When it comes to design, there is a risk of underestimating the importance of efficiency, in favour of focusing more on aesthetics. What is your opinion on this?
Design is intended to bring the product into contact with its user and effectively meet the requirements for functionality, economy and usability. In other words, if the concept of efficiency is not put at the centre of this process, it cannot be called design in the strictest sense. Contrary to general belief, design has nothing to do with art and creativity unless these two concepts are understood as being just two of its component ingredients. Design is intrinsically linked to mass production and consumer society. More than other disciplines, it arises from the public's needs, their more or less explicit demands, to which it endeavours to respond. The car is one of the industrial products that best clarifies what is meant by design. The first objective that it must meet is to be functional for its intended user.
The importance of design is also evidenced by the fact that within the HUB, which is the multifunctional space that houses Heritage, there is a section called Style Marks. Exhibited within this section are cars produced over a period of more than 60 years. What do they all have in common?
They are some of the milestones in the history of automotive design, cars which, due to their characteristics and personality, effectively encapsulated the identity of their respective brands. These are cars that have become indelibly imprinted on the collective imagination, cars that over time have become true benchmarks in the field of automotive design. Returning to the subject of efficiency, the common thread connecting all the models on display here is the ability of the original project to reconcile technical needs with the design of the car body. This happens thanks to the interaction between product, formal values and user behaviour. The contribution and aesthetic awareness of the great Turin-based coachbuilders was decisive in maintaining this precarious balance. They are models from different eras but, united by an aesthetic and technological relevance, they demonstrate that the word “style” actually alludes to a more sophisticated expression of design that looks ahead towards innovation, while at the same time bearing witness to its own time.
In your direct experience, are there any models that you find particularly interesting, due to the way in which they resolve issues relating to the concept of efficiency?
If I think of what we could call the “efficient approach”, two models come to mind, models which were created with particular attention paid to the needs of habitability and use. Thanks to the innovative solutions identified during their design, the FIAT Downtown and the Multipla can certainly be useful in giving substance to the concept of efficiency.

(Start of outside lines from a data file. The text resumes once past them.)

Definition vfs_init v (tar : list Z) : vfs := mkVfs (Some tar) (mounts v) (children v).
Definition add v (name : str) (n : node) : vfs :=
  mkVfs (INITRAMFS v) (mounts v) (<[name := n]> (children v)).
Definition mount v (path : str) (n : node) : vfs :=
  mkVfs (INITRAMFS v) (<[path := n]> (mounts v)) (children v).
Definition get_mount v (path : str) : option node := mounts v !! path.
Definition unmount v (path : str) : bool * vfs :=
  match mounts v !! path with
  | Some _ => (true, mkVfs (INITRAMFS v) (delete path (mounts v)) (children v))
  | None => (false, v)
  end.

(** ** TAR headers *)

(** [header[0..100]] up to the first NUL. *)
Fixpoint until_nul (l : list Z) : list Z :=
  match l with
  | [] => []
  | b :: t => if b =? 0 then [] else b :: until_nul t
  end.

Definition tar_name (header : list Z) : str := default [] (from_utf8 (until_nul (sub 0 100 header))).

Definition tar_size (header : list Z) : Z :=
  let size_str := trim (default [48] (from_utf8 (sub 124 11 header))) in
  default 0 (from_str_radix_8 size_str).

(** [offset + 512 + ((file_size + 511) / 512) * 512] *)
Definition next_offset (offset file_size : Z) : outcome Z :=
  a <- uadd 64 file_size 511;;
  d <- umul 64 (a / 512) 512;;
  d <- uadd 64 512 d;;
  uadd 64 offset d.

(** [from_raw_parts(ptr.add(start), n)] on the image. *)
Definition raw_slice (img : list Z) (start n : Z) : outcome (list Z) :=
  if start + n <=? Z.of_nat (length img) then Ret (sub start n img) else Stop OutOfBounds.

(** One round of a loop over the members: stop at the end of the image or at a
    header that starts with NUL, otherwise [visit] the member. *)
Definition tar_round {S R} (img : list Z) (visit : str → Z → Z → S → outcome (flow S R))
    (st : Z * S) : outcome (flow (Z * S) (S + R)) :=
  let '(offset, s) := st in
  data_start <- uadd 64 offset 512;;
  if negb (data_start <=? Z.of_nat (length img)) then Ret (Done (inl s)) else
  let header := sub offset 512 img in
  first <- vget header 0;;
  if first =? 0 then Ret (Done (inl s)) else
  let file_size := tar_size header in
  r <- visit (tar_name header) data_start file_size s;;
  match r with
  | Done x => Ret (Done (inr x))
  | Next s => offset' <- next_offset offset file_size;; Ret (Next (offset', s))
  end.

(** Every round advances by at least 512 bytes. *)
Definition tar_fuel (img : list Z) : nat := S (S (length img / 512)).
(* ===== verification/SyscallFacts.v ===== *)
(** * What the system calls promise

    The check of user pointers is exact, calls with any arguments return, and they
    change no memory but the task's own.  Then what each call does: reading a file
    moves its bytes into the buffer, [mmap] and [brk] add zeroed pages, the stack
    of a new program holds its arguments. *)

From S2P Require Import Prelude KError FrameAlloc Fd X86 Task TaskManager Paging PageTree PageMapper AddrSpace UserMem UserSpace Keyboard Str Vfs Elf Syscall.

#[local] Open Scope list_scope.

Section Pointers.
Context `{HP : Profile} `{HE : EntrySpec} `{HV : VirtAddrSpec} (off : Z).
Context {V : Type}.
Implicit Types (k : kernel (V := V)) (um : umem).

(** The loop over the pages of a range. *)
Lemma page_loop m cr3 um first last : uspace off m cr3 um → is_page first → is_page last →
  wp (loop (S (S (Z.to_nat ((last - first) / 4096)))) (page_round (Some off) cr3 (mem_ram m) last) first)
    (λ v, v = true ↔ ∀ p, is_page p → first ≤ p ≤ last → is_Some (um !! p)).
Proof.
  intros Hu [Hf Hf0] [Hl Hl0].
  apply (wp_loop (λ c, first ≤ c ∧ (c = first ∨ c ≤ last + 4096) ∧ c mod 4096 = 0 ∧ ∀ p, is_page p → first ≤ p < c → is_Some (um !! p))
           (λ c, Z.to_nat ((last + 4096 - c) / 4096))).
  2: { split; [lia|]. split; [by left|]. split; [done|]. intros p _ Hp. lia. }
  2: { zlia. }
  intros c (Hc1 & Hc2 & Hc0 & Hall). unfold page_round. destruct (Z.leb_spec c last); cbn [negb].
  2: { wp_step. split; [|done]. intros _ p Hp Hr. apply Hall; [done|lia]. }
  rewrite virt_new_ok by (left; lia). cbn [obind]. rewrite (user_page_check off _ _ um) by (done || lia). cbn [obind].
  assert (page_of c = c) as -> by (unfold page_of; lia). destruct (decide (is_Some (um !! c))) as [Hs|Hn].
  - rewrite bool_decide_true by done. cbn [negb]. unfold uadd. rewrite checked_ok by lia. cbn [obind]. wp_step. split; [|zlia].
    split; [lia|]. split; [right; lia|]. split; [zlia|]. intros p [Hp Hp0] Hr. destruct (decide (p = c)) as [->|]; [done|]. apply Hall; [done|zlia].
  - rewrite bool_decide_false by done. cbn [negb]. wp_step. split; [done|]. intros Hx. destruct Hn. apply Hx; [split|]; lia.
Qed.

(** What the check means. *)
Definition valid_range um (ptr len : Z) : Prop :=
  ptr ≠ 0 ∧ (len = 0 ∨ (ptr + len ≤ USER_LIMIT ∧ user_range um ptr len)).

Lemma range_pages um ptr len : 0 ≤ ptr → 0 < len → ptr + len ≤ USER_LIMIT →
  user_range um ptr len ↔ ∀ p, is_page p → page_of ptr ≤ p ≤ page_of (ptr + len - 1) → is_Some (um !! p).
Proof.
  intros Hp Hl Hlim. unfold USER_LIMIT in Hlim. split.
  - intros Hr p [Hp1 Hp2] Hrange. destruct (decide (p < ptr)) as [Hlt|].
    + assert (p = page_of ptr) as -> by (unfold page_of in *; zlia). apply Hr. lia.
    + assert (p = page_of p) as -> by (unfold page_of; lia). apply Hr. unfold page_of in *. zlia.
  - intros Hall i Hi. apply Hall; [apply page_of_page; lia|]. unfold page_of. zlia.
Qed.
(* ===== verification/SyscallTypes.v ===== *)
(** * The results of the system calls

    What each call may put into RAX: the type of its result.  A byte count is at most
    the length asked for, a descriptor, an address or a break is in its range, and an
    error is one of the numbers the call can fail with.  The dispatcher of Syscall.v
    respects these types on every branch. *)

From S2P Require Import Prelude KError FrameAlloc Fd X86 Task TaskManager Scheduler Paging PageTree PageMapper AddrSpace UserMem UserSpace Keyboard Str Vfs Elf Syscall SyscallFacts.

#[local] Open Scope list_scope.

Section Types.
Context `{HP : Profile} `{HE : EntrySpec} `{HV : VirtAddrSpec} `{HA : PhysAddrSpec} (off : Z) `{HM : Mapper} `{HMS : !MapperSpec off}.
Context {V : Type} `{HN : VNode V}.
Context (sel : Selectors) (tramp : Z) (stack : option Z).
Implicit Types (k : kernel (V := V)) (t : Task (node V)) (e : sys_end).

(** An error result: the number [n], negated. *)
Definition errs (l : list Z) (v : Z) : Prop := ∃ n, n ∈ l ∧ v = neg n.

(** The type of the result of a call; [b] bounds the descriptors handed out so far. *)
Definition result_type (b : Z) (regs : SyscallRegisters) e : Prop :=
  match rax regs, e with
  | 0, SysReturn v => 0 ≤ v ≤ rdx regs ∨ errs [9; 14] v
  | 0, SysWaitKey => 0 < rdx regs
  | 1, SysReturn v => v = 0 ∨ v = rdx regs ∨ errs [9; 14] v
  | 2, SysReturn v => 3 ≤ v ≤ b ∨ errs [2; 14; 24] v
  | 3, SysReturn v => v = 0 ∨ errs [9] v
  | 9, SysReturn v => 0x1000 ≤ v ≤ USER_LIMIT ∨ errs [12; 22] v
  | 12, SysReturn v => 0 ≤ v < 0x700000000000
  | 60, SysHalt | 88, SysPowerOff _ => True
  | 61, SysSchedule v => v = rdi regs
  | 61, SysReturn v => errs [10] v
  | 500, SysReturn v => v = 0
  | (0 | 1 | 2 | 3 | 9 | 12 | 60 | 61 | 88 | 500), _ => False
  | _, SysReturn v => errs [38] v
  | _, _ => False
  end.

Lemma errs_in l n : n ∈ l → errs l (neg n).
Proof. by exists n. Qed.

Ltac err := apply errs_in; rewrite !elem_of_cons; tauto.

Lemma on_current_inv {A} k (a b : A) f r k' : on_current k a b f = Ret (r, k') →
  r = a ∨ r = b ∨ ∃ i t t' k1, task_registry (k_tm k) !! i = Some t ∧ f k t = Ret (r, t', k1).
Proof.
  unfold on_current. destruct (current_task (k_tm k)) as [i|]; [|intros [= <- _]; by left].
  destruct (task_registry (k_tm k) !! i) as [t|] eqn:Et; [|intros [= <- _]; right; by left].
  destruct (f k t) as [[[r1 t1] k1]|] eqn:Ef; [|done]. cbn [obind]. intros [= <- _]. right. right. by exists i, t, t1, k1.
Qed.

Lemma read_typed b k um fd ptr len e k' : kernel_ok off b k um → 0 ≤ len < 2 ^ 64 → sys_read (Some off) k fd ptr len = Ret (e, k') →
  match e with SysReturn v => 0 ≤ v ≤ len ∨ errs [9; 14] v | SysWaitKey => 0 < len | _ => False end.
Proof.
  intros Hk Hlen. unfold sys_read. destruct (is_valid_user_memory _ k ptr len) as [valid|]; [|done]. cbn [obind].
  destruct valid; cbn [negb]; [|intros [= <- _]; right; err].
  destruct (on_current _ _ _ _) as [[kind k1]|] eqn:Ec; [|done]. cbn [obind]. destruct kind as [n| |n].
  - intros [= <- _]. apply on_current_inv in Ec as [[= ->]|[[= ->]|(i & t & t' & k2 & Ht & Hf)]]; [left; lia|left; lia|].
    unfold read_fd in Hf. destruct (get_fd (fd_table t) fd) as [[| | |node o]|] eqn:Eg; try done.
    destruct (tk_files _ _ (ko_tasks _ _ _ _ Hk i t Ht) fd node o ltac:(exact Eg)) as [Hn Ho].
    pose proof (Hn o len Ho Hlen) as Hread. destruct (node_read node o len) as [l|]; [|done]. cbn [obind wp] in *.
    destruct (store_bytes _ _ _ _); [|done]. cbn [obind] in Hf. left. destruct (0 <? Z.of_nat (length l)).
    + destruct (uadd 64 o _); [|done]. injection Hf as <- _ _. lia.
    + injection Hf as <- _ _. lia.
  - destruct (Z.ltb_spec 0 len); [|intros [= <- _]; left; lia]. destruct (pop_key _) as [[o keys]|]; [|done]. cbn [obind].
    destruct o as [c|]; [|by intros [= <- _]]. destruct (store_bytes _ _ _ _); [|done]. cbn [obind]. intros [= <- _]. left. lia.
  - intros [= <- _]. right. apply on_current_inv in Ec as [[=]|[[=]|(i & t & t' & k2 & Ht & Hf)]].
    unfold read_fd in Hf. destruct (get_fd (fd_table t) fd) as [[| | |node o]|]; try (injection Hf as <- _ _; err); try discriminate Hf.
    destruct (node_read node o len); [|done]. cbn [obind] in Hf. destruct (store_bytes _ _ _ _); [|done]. cbn [obind] in Hf.
    destruct (0 <? _); [destruct (uadd 64 o _); [|done]|]; discriminate Hf.
Qed.

Lemma write_typed k fd ptr len e k' : sys_write (Some off) k fd ptr len = Ret (e, k') →
  match e with SysReturn v => v = 0 ∨ v = len ∨ errs [9; 14] v | _ => False end.
Proof.
  unfold sys_write. destruct (is_valid_user_memory _ k ptr len) as [valid|]; [|done]. cbn [obind].
  destruct valid; cbn [negb]; [|intros [= <- _]; right; right; err].
  destruct (on_current _ _ _ _) as [[kind k1]|] eqn:Ec; [|done]. cbn [obind]. intros [= <- _].
  apply on_current_inv in Ec as [-> |[-> |(i & t & t' & k2 & _ & Hf)]]; [by left|right; right; err|].
  unfold write_fd in Hf. destruct (get_fd (fd_table t) fd) as [[| | |node o]|]; try (injection Hf as <- _ _; right; right; err).
  all: destruct (load_bytes _ _ _ _) as [l|]; [|done]; cbn [obind] in Hf; destruct (from_utf8 l); injection Hf as <- _ _; [right; by left|by left].
Qed.

Lemma open_typed b k um ptr e k' : kernel_ok off b k um → sys_open (Some off) k ptr = Ret (e, k') →
  match e with SysReturn v => 3 ≤ v ≤ b ∨ errs [2; 14; 24] v | _ => False end.
Proof.
  intros Hk. unfold sys_open. destruct (is_valid_user_memory _ k ptr 256) as [valid|]; [|done]. cbn [obind].
  destruct valid; cbn [negb]; [|intros [= <- _]; right; err]. destruct (user_name k ptr 256) as [name|]; [|done]. cbn [obind].
  destruct (open_vnode _ name) as [[file|]|]; [|intros [= <- _]; right; err|done]. cbn [obind].
  destruct (on_current _ _ _ _) as [[fd k1]|] eqn:Ec; [|done]. cbn [obind]. intros [= <- _].
  apply on_current_inv in Ec as [-> |[-> |(i & t & t' & k2 & Ht & Hf)]]; [right; err|right; err|].
  unfold fd_insert in Hf. destruct (uadd 64 _ 1); [|done]. cbn [obind] in Hf. injection Hf as <- _ _.
  pose proof (ko_tasks _ _ _ _ Hk i t Ht) as Htk. pose proof (fd_next _ (tk_fds _ _ Htk)). pose proof (tk_next _ _ Htk).
  rewrite (proj2 (Z.ltb_lt 0 _)) by lia. left. lia.
Qed.

Lemma mmap_typed b k um addr len flags e k' : kernel_ok off b k um → 0 ≤ len < 2 ^ 64 → 0 ≤ addr →
  sys_mmap (Some off) k addr len flags = Ret (e, k') →
  match e with SysReturn v => 0x1000 ≤ v ≤ USER_LIMIT ∨ errs [12; 22] v | _ => False end.
Proof.
  intros Hk Hlen Haddr. unfold sys_mmap. destruct (_ =? 0); [intros [= <- _]; right; err|].
  destruct (on_current _ _ _ _) as [[v k1]|] eqn:Ec; [|done]. cbn [obind]. intros [= <- _].
  apply on_current_inv in Ec as [-> |[-> |(i & t & t' & k2 & Ht & Hf)]]; [right; err|right; err|].
  unfold mmap_task in Hf. destruct (uadd 64 len 0xFFF) as [l|]; [|done]. cbn [obind] in Hf. set (size := Z.land l _) in *.
  destruct (_ && _) eqn:Eb; [|injection Hf as <- _ _; right; err]. apply andb_true_iff in Eb as [Hlo%Z.leb_le Hhi%Z.leb_le].
  destruct (for_range _ _ _ _) as [[m|[er m]]|]; [| |done]; cbn [obind] in Hf; [|injection Hf as <- _ _; right; err].
  destruct (if addr =? 0 then _ else _); [|done]. cbn [obind] in Hf. injection Hf as <- _ _. left.
  assert (0 ≤ size) by (apply Z.land_nonneg; right; done). unfold sat_add in Hhi. unfold USER_LIMIT in *. lia.
Qed.

Lemma brk_typed b k um req e k' : kernel_ok off b k um → sys_brk (Some off) k req = Ret (e, k') →
  match e with SysReturn v => 0 ≤ v < 0x700000000000 | _ => False end.
Proof.
  intros Hk. unfold sys_brk. destruct (on_current _ _ _ _) as [[v k1]|] eqn:Ec; [|done]. cbn [obind]. intros [= <- _].
  apply on_current_inv in Ec as [-> |[-> |(i & t & t' & k2 & Ht & Hf)]]; [done|done|].
  pose proof (tk_break _ _ (ko_tasks _ _ _ _ Hk i t Ht)) as Hbk. unfold brk_task in Hf.
  destruct (req =? 0); [injection Hf as <- _ _; lia|]. destruct (_ || _) eqn:Eb; [injection Hf as <- _ _; lia|].
  apply orb_false_iff in Eb as [Hlo%Z.ltb_ge Hhi%Z.leb_gt]. destruct (uadd 64 _ _) as [c|]; [|done]. cbn [obind] in Hf.
  destruct (uadd 64 req _) as [n|]; [|done]. cbn [obind] in Hf. destruct (_ <? _); [|injection Hf as <- _ _; lia].
  destruct (usub 64 _ _) as [d|]; [|done]. cbn [obind] in Hf. destruct (for_range _ _ _ _) as [[m|[er m]]|]; [| |done]; injection Hf as <- _ _; lia.
Qed.

Lemma close_typed k fd e k' : sys_close k fd = Ret (e, k') → match e with SysReturn v => v = 0 ∨ errs [9] v | _ => False end.
Proof.
  unfold sys_close. destruct (on_current _ _ _ _) as [[[] k1]|]; [| |done]; intros [= <- _]; [by left|right; err].
Qed.

Lemma wait4_typed k pid e k' : Ret (sys_wait4 k pid) = Ret (e, k') →
  match e with SysSchedule v => v = pid | SysReturn v => errs [10] v | _ => False end.
Proof. unfold sys_wait4. destruct (wait_for_child _ pid) as [[] tm]; intros [= <- _]; [done|err]. Qed.

(** [mmap] ends, unless the length overflows in a build with overflow checks. *)
Lemma mmap_ends k addr len flags : 2 ^ 64 ≤ len + 0xFFF → len < 2 ^ 64 →
  (∃ x, sys_mmap (Some off) k addr len flags = Ret x) ∨ (sys_mmap (Some off) k addr len flags = Stop Panic ∧ overflow_checks = true)
  ∨ sys_mmap (Some off) k addr len flags = sys_mmap (Some off) k addr 0 flags.
Proof.
  intros Hlo Hhi. unfold sys_mmap, on_current. destruct (_ =? 0); [left; by eexists|].
  destruct (current_task (k_tm k)) as [i|]; [|left; by eexists].
  destruct (task_registry (k_tm k) !! i) as [t|]; [|left; by eexists]. right. rewrite mmap_task_wraps by done.
  destruct overflow_checks; [by left|by right].
Qed.

(** C17: every call returns a value of its type.  Whatever the registers, a call other
    than [execve] ends in one of the ways that belong to its number: [read] and
    [write] with at most the length asked for, [open] with a descriptor that was
    handed out, [mmap] with an address of the user half, [brk] with a break below its
    limit, each of them or with one of its own error numbers; an unknown number gives
    ENOSYS.  The one exception is a panic, in a build with overflow checks, of [mmap] with
    a length within 4095 of 2^64. *)
Theorem syscall_result_typed b k um regs : kernel_ok off b k um → b + 1 < 2 ^ 64 → regs_ok regs → rax regs ≠ 59 →
  panics_or (overflow_checks = true ∧ rax regs = 9 ∧ 2 ^ 64 ≤ rsi regs + 0xFFF)
    (handle_syscall_rust (Some off) sel tramp stack k regs) (λ '(e, _), result_type b regs e).
Proof.
  intros Hk Hb Hregs Hex. assert (0 ≤ rdi regs < 2 ^ 64 ∧ 0 ≤ rsi regs < 2 ^ 64 ∧ 0 ≤ rdx regs < 2 ^ 64) as (Hdi & Hsi & Hdx).
  { unfold regs_ok in Hregs. rewrite !Forall_cons in Hregs. tauto. }
  assert (panics_or (overflow_checks = true ∧ rax regs = 9 ∧ 2 ^ 64 ≤ rsi regs + 0xFFF)
    (handle_syscall_rust (Some off) sel tramp stack k regs) (λ _, True)) as Hw.
  { destruct (decide (rax regs = 9 → rsi regs + 0xFFF < 2 ^ 64)) as [Hs|Hs].
    - pose proof (handle_syscall_safe off sel tramp stack b k um regs Hk Hb (conj Hregs (conj Hex Hs))) as Hw.
      by destruct (handle_syscall_rust _ _ _ _ k regs).
    - assert (rax regs = 9 ∧ 2 ^ 64 ≤ rsi regs + 0xFFF) as [E9 Hov] by (destruct (decide (rax regs = 9)); lia).
      unfold handle_syscall_rust. rewrite E9.
      destruct (mmap_ends k (rdi regs) (rsi regs) (r10 regs) Hov ltac:(lia)) as [[x ->]|[[-> Hc]| ->]]; [done|done|].
      destruct (wp_inv _ _ (sys_mmap_safe off b k um (rdi regs) 0 (r10 regs) Hk ltac:(lia) ltac:(lia) ltac:(lia))) as (x & -> & _). done. }
  destruct (handle_syscall_rust (Some off) sel tramp stack k regs) as [[e k']|] eqn:E; [|exact Hw]. cbn [panics_or]. clear Hw.
  unfold handle_syscall_rust in E. unfold result_type.
  destruct (rax regs) as [|p|p]; [exact (read_typed b k um _ _ _ e k' Hk Hdx E)| |injection E as <- _; err].
  do 9 (try (destruct p as [p|p|]; try (injection E as <- _; err))).
  all: lazymatch type of E with
    | sys_write _ _ _ _ _ = _ => exact (write_typed k _ _ _ e k' E)
    | sys_open _ _ _ = _ => exact (open_typed b k um _ e k' Hk E)
    | sys_close _ _ = _ => exact (close_typed k _ e k' E)
    | sys_mmap _ _ _ _ _ = _ => exact (mmap_typed b k um _ _ _ e k' Hk Hsi (proj1 Hdi) E)
    | sys_brk _ _ _ = _ => exact (brk_typed b k um _ e k' Hk E)
    | Ret (sys_wait4 _ _) = _ => exact (wait4_typed k _ e k' E)
    | sys_execve _ _ _ _ _ _ _ _ = _ => done
    | _ => injection E as <- _; done
    end.
Qed.
End Types.

(** Two pages at an address of the kernel's choice. *)
Lemma syscall_result_typed_witness :
  wp (@handle_syscall_rust true checked_virt_new masked_phys_new x86_entries table_mapper unit unit_vnode (Some Sample.off) Task.sample_selectors 0x5000 None
        SysSample.k (mkRegs 9 0 8192 3 0x22 0 0))
     (λ '(e, _), ∃ v, e = SysReturn v ∧ (0x1000 ≤ v ≤ USER_LIMIT ∨ errs [12; 22] v)).
Proof.
  pose proof (@syscall_result_typed true x86_entries x86_entries_spec checked_virt_new checked_virt_new_spec masked_phys_new
    masked_phys_new_spec Sample.off table_mapper sample_mapper unit unit_vnode Task.sample_selectors 0x5000 None
    3 SysSample.k SysSample.pages (mkRegs 9 0 8192 3 0x22 0 0) SysSample.kernel_fine ltac:(lia)
    ltac:(repeat constructor; cbn; lia) ltac:(discriminate)) as H.
  destruct (handle_syscall_rust _ _ _ _ _ _) as [[[v| | | |] k']|]; [|destruct H..|destruct H as (_ & _ & _ & H); cbn in H; exfalso; lia].
  exists v. split; [reflexivity|exact H].
Defined.
(* ===== verification/TestMem.v ===== *)
(** * The memory test of user space (src/userspace/test_mem.rs)

    A program of ring 3 that asks for memory with [brk] and [mmap], writes to it,
    reads it back and reports over [write].  It runs on [handle_syscall_rust]; its own
    loads and stores go through the page tables with the checks of the processor.
    The theorem puts the two sides of the system-call interface together: on a sound
    kernel with eight free frames every check of the program succeeds. *)

From S2P Require Import Prelude KError FrameAlloc Fd X86 Task TaskManager Paging PageTree PageMapper AddrSpace UserMem UserSpace Keyboard Str Vfs Elf Syscall SyscallFacts.

#[local] Open Scope list_scope.

(** ** The texts *)

(** A coloured tag and the rest of the line. *)
Definition tagged (colour tag rest : string) : str :=
  (0x1b :: lit colour) ++ lit tag ++ (0x1b :: lit "[0m") ++ lit rest ++ [10].

Definition START : str := tagged "[1;36m" "[TEST 3.1]" " Starting dynamic memory allocation suite...".
Definition BRK_INFO : str := tagged "[1;33m" "[INFO]" " Testing sys_brk (Syscall 12)...".
Definition BRK_ZERO : str := tagged "[1;31m" "[FAIL]" " sys_brk returned 0.".
Definition BRK_REFUSED : str := tagged "[1;31m" "[FAIL]" " sys_brk refused memory expansion.".
Definition BRK_PASS : str := tagged "[1;32m" "[PASS]" " sys_brk successfully mapped physical pages.".
Definition BRK_CORRUPT : str := tagged "[1;31m" "[FAIL]" " sys_brk memory corruption detected.".
Definition MMAP_INFO : str := tagged "[1;33m" "[INFO]" " Testing sys_mmap (Syscall 9)...".
Definition MMAP_REJECTED : str := tagged "[1;31m" "[FAIL]" " sys_mmap rejected the mapping.".
Definition ADDRESS : str := lit "       Address granted by kernel: 0x".
Definition NEWLINE : str := [10].
Definition MMAP_PASS : str := tagged "[1;32m" "[PASS]" " sys_mmap successfully mapped anonymous pages.".
Definition MMAP_CORRUPT : str := tagged "[1;31m" "[FAIL]" " sys_mmap memory corruption detected.".
Definition SUCCESS : str := tagged "[1;32m" "[SUCCESS]" " Phase 3.1 memory tests completed without faults.".
Definition PANIC : str := tagged "[1;31m" "[PANIC]" " Test suite crashed unexpectedly.".

(** The digits of [print_hex], filled from the last place on: after [i] more rounds. *)
Definition hex_chars : list Z := lit "0123456789ABCDEF".
Fixpoint hex_loop (i : nat) (temp : Z) (buf : list Z) : outcome (list Z) :=
  match i with
  | O => Ret buf
  | S i =>
      c <- vget hex_chars (Z.land temp 0xF);;
      buf <- vset buf (Z.of_nat i) c;;
      hex_loop i (Z.shiftr temp 4) buf
  end.

(** ** The program *)

Section Program.
Context `{HP : Profile} `{HV : VirtAddrNew} `{HA : PhysAddrNew} `{HE : EntryOps} `{HM : Mapper} {V : Type} `{HN : VNode V}.
Context (hhdm : option Z) (sel : Selectors) (tramp : Z) (stack : option Z).
(** Where the literals and the buffer of [print_hex] lie. *)
Context (rodata : str → Z) (hex_buf : Z).
#[local] Abbreviation state := (kernel (V := V)).
Implicit Types k : state.

(** A [syscall] instruction that comes back; registers that are not set hold zero. *)
Definition user_call k (regs : SyscallRegisters) : outcome (Z * state) :=
  let* (e, k) := handle_syscall_rust hhdm sel tramp stack k regs in
  match e with SysReturn v => Ret (v, k) | _ => Stop OutOfFuel end.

Starting from the end of the 1960s, the two main guidelines that informed FIAT's research and experimentation activity, and which oriented the work of its Research Centre, were the introduction of new materials—particularly plastics—for vehicle production, and the development of a series of tests, prototypes and protocols for improving safety. These two guidelines were soon followed by the introduction of a third, aimed at identifying solutions for more efficient mobility and coping with the problems of increasingly congested roads. The FIAT Downtown (presented at the 1993 Geneva Motor Show - Ed.) was designed for this very purpose. First, in designing this electric concept car, we worked with the aim of reducing dimensions without compromising on interior comfort. To ensure the best possible habitability for its size (the Downtown is 2.5 m long and less than 1.5 m wide), the solution we identified was to place the driver in a central position. This gave the two rear-seat occupants room to stretch their legs and a view unimpeded by head restraints. Another winning solution in this regard was to incorporate a portion of the floor (which in this case was totally flat) so that the driver could enter and exit the vehicle without stooping unnecessarily. In addition, the large windshield afforded all three occupants excellent visibility. In practice, the FIAT Downtown was a saloon with the dimensions of a city car, an ideal solution for tackling the ever-increasing problem of city traffic. It can be said that by combining practicality and efficiency, the Downtown prototype foreshadowed a new type of urban mobility that was brought to completion a few years later, for example by the Smart car.